Work required » Go over the data and work out how many lines include the word "length". Give that number only.
Recorded data: Begin
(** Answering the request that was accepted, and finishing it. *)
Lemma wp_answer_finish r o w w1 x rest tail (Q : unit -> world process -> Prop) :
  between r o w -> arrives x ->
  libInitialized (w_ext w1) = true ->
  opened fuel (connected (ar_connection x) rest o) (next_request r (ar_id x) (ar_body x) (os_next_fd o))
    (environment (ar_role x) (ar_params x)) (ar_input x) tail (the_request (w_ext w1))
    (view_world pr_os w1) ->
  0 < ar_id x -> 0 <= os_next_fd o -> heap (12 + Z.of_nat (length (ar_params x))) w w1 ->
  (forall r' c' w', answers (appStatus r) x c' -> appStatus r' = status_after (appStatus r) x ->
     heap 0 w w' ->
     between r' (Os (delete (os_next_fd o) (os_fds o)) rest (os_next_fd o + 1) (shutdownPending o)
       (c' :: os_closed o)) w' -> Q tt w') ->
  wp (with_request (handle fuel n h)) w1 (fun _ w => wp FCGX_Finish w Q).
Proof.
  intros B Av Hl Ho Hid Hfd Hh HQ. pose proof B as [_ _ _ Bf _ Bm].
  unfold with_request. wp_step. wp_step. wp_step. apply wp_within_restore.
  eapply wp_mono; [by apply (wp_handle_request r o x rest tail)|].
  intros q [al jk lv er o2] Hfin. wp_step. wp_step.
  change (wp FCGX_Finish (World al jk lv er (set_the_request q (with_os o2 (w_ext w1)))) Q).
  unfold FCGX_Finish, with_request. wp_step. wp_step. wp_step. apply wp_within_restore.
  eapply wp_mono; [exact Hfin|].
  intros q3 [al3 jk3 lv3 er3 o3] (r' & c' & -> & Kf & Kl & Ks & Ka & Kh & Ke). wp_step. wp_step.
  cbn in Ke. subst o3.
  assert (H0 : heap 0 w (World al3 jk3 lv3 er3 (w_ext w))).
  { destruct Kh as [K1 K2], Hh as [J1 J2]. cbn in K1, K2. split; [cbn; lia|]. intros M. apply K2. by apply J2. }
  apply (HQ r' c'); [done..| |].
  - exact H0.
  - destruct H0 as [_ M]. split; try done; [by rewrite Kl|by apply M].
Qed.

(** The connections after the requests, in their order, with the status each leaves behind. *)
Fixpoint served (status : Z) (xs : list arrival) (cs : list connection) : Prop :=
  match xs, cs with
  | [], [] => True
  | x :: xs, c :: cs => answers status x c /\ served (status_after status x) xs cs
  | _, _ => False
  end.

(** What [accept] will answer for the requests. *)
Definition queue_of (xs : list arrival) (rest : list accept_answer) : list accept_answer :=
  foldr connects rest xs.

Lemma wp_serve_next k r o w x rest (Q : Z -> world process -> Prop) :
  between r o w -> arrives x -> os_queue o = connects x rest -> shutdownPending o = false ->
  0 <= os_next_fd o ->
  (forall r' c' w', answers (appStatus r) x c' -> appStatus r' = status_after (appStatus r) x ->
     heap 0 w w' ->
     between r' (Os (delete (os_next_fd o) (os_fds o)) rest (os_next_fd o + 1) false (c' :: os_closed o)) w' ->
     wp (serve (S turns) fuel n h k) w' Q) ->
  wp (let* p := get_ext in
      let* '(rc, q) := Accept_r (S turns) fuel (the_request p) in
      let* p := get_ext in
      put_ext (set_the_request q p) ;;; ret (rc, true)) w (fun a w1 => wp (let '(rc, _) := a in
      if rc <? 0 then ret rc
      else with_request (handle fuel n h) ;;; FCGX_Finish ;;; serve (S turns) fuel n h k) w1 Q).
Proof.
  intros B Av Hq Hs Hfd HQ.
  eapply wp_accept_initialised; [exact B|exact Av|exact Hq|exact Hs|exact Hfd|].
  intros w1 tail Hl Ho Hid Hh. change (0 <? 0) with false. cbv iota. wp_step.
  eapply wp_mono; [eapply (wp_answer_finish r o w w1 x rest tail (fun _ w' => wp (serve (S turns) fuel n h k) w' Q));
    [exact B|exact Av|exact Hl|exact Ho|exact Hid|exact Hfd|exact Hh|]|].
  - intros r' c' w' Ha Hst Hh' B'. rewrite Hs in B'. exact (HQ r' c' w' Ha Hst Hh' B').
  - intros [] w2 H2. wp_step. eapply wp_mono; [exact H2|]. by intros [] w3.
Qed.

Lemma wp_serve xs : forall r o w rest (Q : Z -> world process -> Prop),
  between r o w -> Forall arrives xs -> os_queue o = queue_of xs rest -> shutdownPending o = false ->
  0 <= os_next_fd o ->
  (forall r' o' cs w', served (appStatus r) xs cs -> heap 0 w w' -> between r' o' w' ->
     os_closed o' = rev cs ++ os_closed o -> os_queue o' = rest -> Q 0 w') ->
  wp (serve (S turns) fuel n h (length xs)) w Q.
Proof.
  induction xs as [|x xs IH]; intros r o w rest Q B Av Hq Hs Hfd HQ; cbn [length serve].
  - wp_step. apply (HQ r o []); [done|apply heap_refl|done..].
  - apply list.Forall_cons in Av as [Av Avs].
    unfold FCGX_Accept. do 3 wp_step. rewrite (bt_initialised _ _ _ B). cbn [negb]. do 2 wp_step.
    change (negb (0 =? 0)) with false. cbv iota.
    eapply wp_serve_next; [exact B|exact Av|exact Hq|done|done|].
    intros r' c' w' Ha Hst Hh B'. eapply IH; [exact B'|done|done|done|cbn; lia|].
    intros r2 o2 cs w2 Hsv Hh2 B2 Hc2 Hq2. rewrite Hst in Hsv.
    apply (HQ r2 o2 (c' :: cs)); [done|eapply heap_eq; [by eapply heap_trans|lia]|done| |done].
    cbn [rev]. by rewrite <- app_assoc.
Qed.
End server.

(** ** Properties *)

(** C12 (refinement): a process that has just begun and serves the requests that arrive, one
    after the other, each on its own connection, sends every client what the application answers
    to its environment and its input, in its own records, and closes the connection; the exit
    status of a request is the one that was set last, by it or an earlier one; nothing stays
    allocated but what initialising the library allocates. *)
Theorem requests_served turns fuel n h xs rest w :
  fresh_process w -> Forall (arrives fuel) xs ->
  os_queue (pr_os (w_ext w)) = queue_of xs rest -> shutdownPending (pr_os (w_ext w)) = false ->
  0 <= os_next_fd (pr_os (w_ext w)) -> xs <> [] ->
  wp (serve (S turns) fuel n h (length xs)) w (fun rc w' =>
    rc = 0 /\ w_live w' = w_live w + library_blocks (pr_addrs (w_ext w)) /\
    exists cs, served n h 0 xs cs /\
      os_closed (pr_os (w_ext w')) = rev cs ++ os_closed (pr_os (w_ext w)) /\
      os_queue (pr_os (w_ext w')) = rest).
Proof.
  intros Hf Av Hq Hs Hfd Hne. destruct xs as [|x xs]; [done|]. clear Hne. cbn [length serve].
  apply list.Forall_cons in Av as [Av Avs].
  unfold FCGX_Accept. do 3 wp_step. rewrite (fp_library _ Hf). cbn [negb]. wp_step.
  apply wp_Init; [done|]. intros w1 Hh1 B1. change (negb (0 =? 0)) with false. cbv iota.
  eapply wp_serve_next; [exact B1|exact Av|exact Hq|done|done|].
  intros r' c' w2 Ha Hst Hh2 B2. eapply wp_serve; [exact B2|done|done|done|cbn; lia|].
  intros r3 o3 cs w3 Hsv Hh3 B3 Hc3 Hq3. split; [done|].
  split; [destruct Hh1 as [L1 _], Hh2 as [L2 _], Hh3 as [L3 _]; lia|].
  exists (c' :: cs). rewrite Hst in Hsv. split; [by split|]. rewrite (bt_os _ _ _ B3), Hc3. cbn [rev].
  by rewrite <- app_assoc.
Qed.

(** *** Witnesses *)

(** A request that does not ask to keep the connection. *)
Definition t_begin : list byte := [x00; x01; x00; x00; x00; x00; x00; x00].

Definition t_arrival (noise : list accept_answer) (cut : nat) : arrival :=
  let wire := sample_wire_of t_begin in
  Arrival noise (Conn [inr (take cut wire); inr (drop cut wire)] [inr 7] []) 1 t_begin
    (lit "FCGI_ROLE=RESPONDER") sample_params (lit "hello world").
Recorded data: End
Reply to the task » 5